Einig waren sich die beiden Gesprächspartnerinnen darin, dass man die Vorkommnisse in Chemnitz nicht akzeptieren könne. "Wir müssen laut werden und Weiteres verhindern", forderte Kohnen, "damit die Grundrechte der Demokratie, insbesondere die Presse- und Meinungsfreiheit, gewahrt bleiben." Außerdem wurde auch für Bayern die Kostenfreiheit für Kitaplätze gefordert, damit nicht weiterhin Kinder ausgegrenzt werden.

"Mitfahrerbänke grotesk"

"In dieser Form habe ich es in ganz Bayern noch nicht gehört, dass es keinen öffentlichen Personennahverkehr (ÖPNV) gibt", war die Reaktion Kohnens, als sie erfuhr, dass es insbesondere im nördlichen Landkreis Haßberge außer den Schulbussen so gut wie keine annehmbaren Busverbindungen gebe. Es müsse flächendeckend einen funktionierenden ÖPNV im Stundentakt geben, damit der Umstieg vom privaten Pkw auf die öffentlichen Verkehrsmittel gelinge.

Dass es stattdessen in manchen Orten "Mitfahrerbänke" gibt, auf denen die Bürger warten können, bis sie jemand mit dem Auto mitnimmt, empfand Kohnen als grotesk und sagte: "Das ist noch ein Grund mehr, am 14. Oktober SPD zu wählen."

Der bayerischen Staatsregierung warf die SPD-Politikerin vor, überhaupt keine Landesplanung zu betreiben. Aus ihrer Sicht sei es längst überfällig, einen kostenfreien ÖPNV für junge Leute einzuführen, die eine weite Strecke zu ihrem Ausbildungsplatz zurücklegen müssen.

In der anschließenden fast einstündigen Fragerunde kamen aus dem Publikum unter anderem die Forderungen, nicht einheitliche Feiertage wie Maria Himmelfahrt für alle gleich zu gestalten und den ländlichen Raum zu stärken. Auf eine Frage, warum die SPD in der Vergangenheit soviel an Stimmen verloren habe, räumte Kohnen ein, dass schon damals mit der Hartz-IV-Reform viel Vertrauen der Wähler verloren gegangen sei. Um wieder erfolgreich zu sein, brauche es "eine klare Haltung aus unseren Werten heraus, die fühlbar für die Menschen ist und sich auch wieder um die alltäglichen Dinge kümmert".

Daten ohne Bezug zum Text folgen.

Definition findDispute (disputeId : string) (s : State) : option (nat * DisputeRecord.t) :=
  list_find (fun d => DisputeRecord.id d = disputeId) (disputes s).

Definition resolveDispute (now : Z) (disputeId : string) (resolution : Resolution.t)
    (resolutionNote : option string) (s : State) : Outcome State :=
  match findDispute disputeId s with
  | None => Thrown "Dispute not found"
  | Some (i, dispute) =>
      let dispute' :=
        DisputeRecord.mk (DisputeRecord.id dispute) (DisputeRecord.authorizationId dispute)
          (DisputeRecord.agentAddress dispute) (DisputeRecord.merchantAddress dispute)
          (DisputeRecord.reason dispute) DisputeStatus.resolved
          (DisputeRecord.createdAt dispute) (Some now) resolutionNote
          (DisputeRecord.evidence dispute) in
      let s1 := setDisputes (<[i := dispute']> (disputes s)) s in
      let r := DisputeRecord.authorizationId dispute in
      match authorizations s1 !! r with
      | Some authorization =>
          match resolution with
          | Resolution.rejected =>
              Returned
                (setSettlementQueue
                   (settlementQueue s1 ++ [PaymentAuthorization.id authorization])
                   (writeStatus r AuthorizationStatus.validated s1))
          | Resolution.approved =>
              Returned (writeStatus r AuthorizationStatus.disputed s1)
          end
      | None => Returned s1
      end
  end.

Definition getDisputes (s : State) (agentAddress : option string) : list DisputeRecord.t :=
  match agentAddress with
  | Some a =>
      if bool_decide (a = "") then disputes s
      else List.filter (fun d => bool_decide (DisputeRecord.agentAddress d = a)) (disputes s)
  | None => disputes s
  end.

(** One turn of the [forEach] of [cleanupExpired], on the object [auth]
    reached through [r]; the count of cleaned objects rides along. *)
Definition sweep (now : Z) (acc : Z * State) (ra : AuthorizationRef * PaymentAuthorization.t)
    : Z * State :=
  let '(cleaned, s) := acc in
  let '(r, auth) := ra in
  if (PaymentAuthorization.expiresAt auth <? now)
     && bool_decide (PaymentAuthorization.status auth = AuthorizationStatus.pending)
  then
    (cleaned + 1,
     setSettlementQueue (removeFirst (PaymentAuthorization.id auth) (settlementQueue s))
       (writeStatus r AuthorizationStatus.expired s))
  else (cleaned, s).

Höchste Auszeichnung für Susanne Kastner

Eine große Überraschung gab es für Susanne Kastner. Sehr erstaunt blickte die 71-Jährige in die Runde, als alle anwesenden Politikgrößen die Bühne betraten. René van Eckert stellte in einer Laudatio die großen Verdienste der Politikerin für die SPD und das deutsche Volk heraus. "Trotz ihrer hohen Ämter verlor Susanne nie die Bodenhaftung und den Kontakt zur Basis", hob der Landtagskandidat hervor. Um die Anerkennung ihrer Verdienste hervorzuheben, erhielt Kastner die höchste Auszeichnung, die die SPD an ihre Mitglieder vergibt: Zusammen mit einer Urkunde überreichte Natascha Kohnen die Willy-Brandt-Medaille an die sichtlich gerührte Maroldsweisacherin, die sich auch nach ihrem Ausscheiden aus dem Bundestag noch heute sehr in "ihrer" SPD engagiert.

"Ich habe mit allem gerechnet, nur nicht mit dieser Medaille", bedankte sich Kastner, nachdem die Zuschauer mit minutenlangem Applaus ebenfalls ihre Verdienste würdigten. "Alleine kann man das überhaupt nicht schaffen, sondern nur in der sozialdemokratischen Gemeinschaft", hob die ehemalige Bundestagsvizepräsidentin hervor und stelle klar: "Wir machen in den nächsten sieben Wochen einen Wahlkampf, um die Menschen von unseren Ideen zu überzeugen."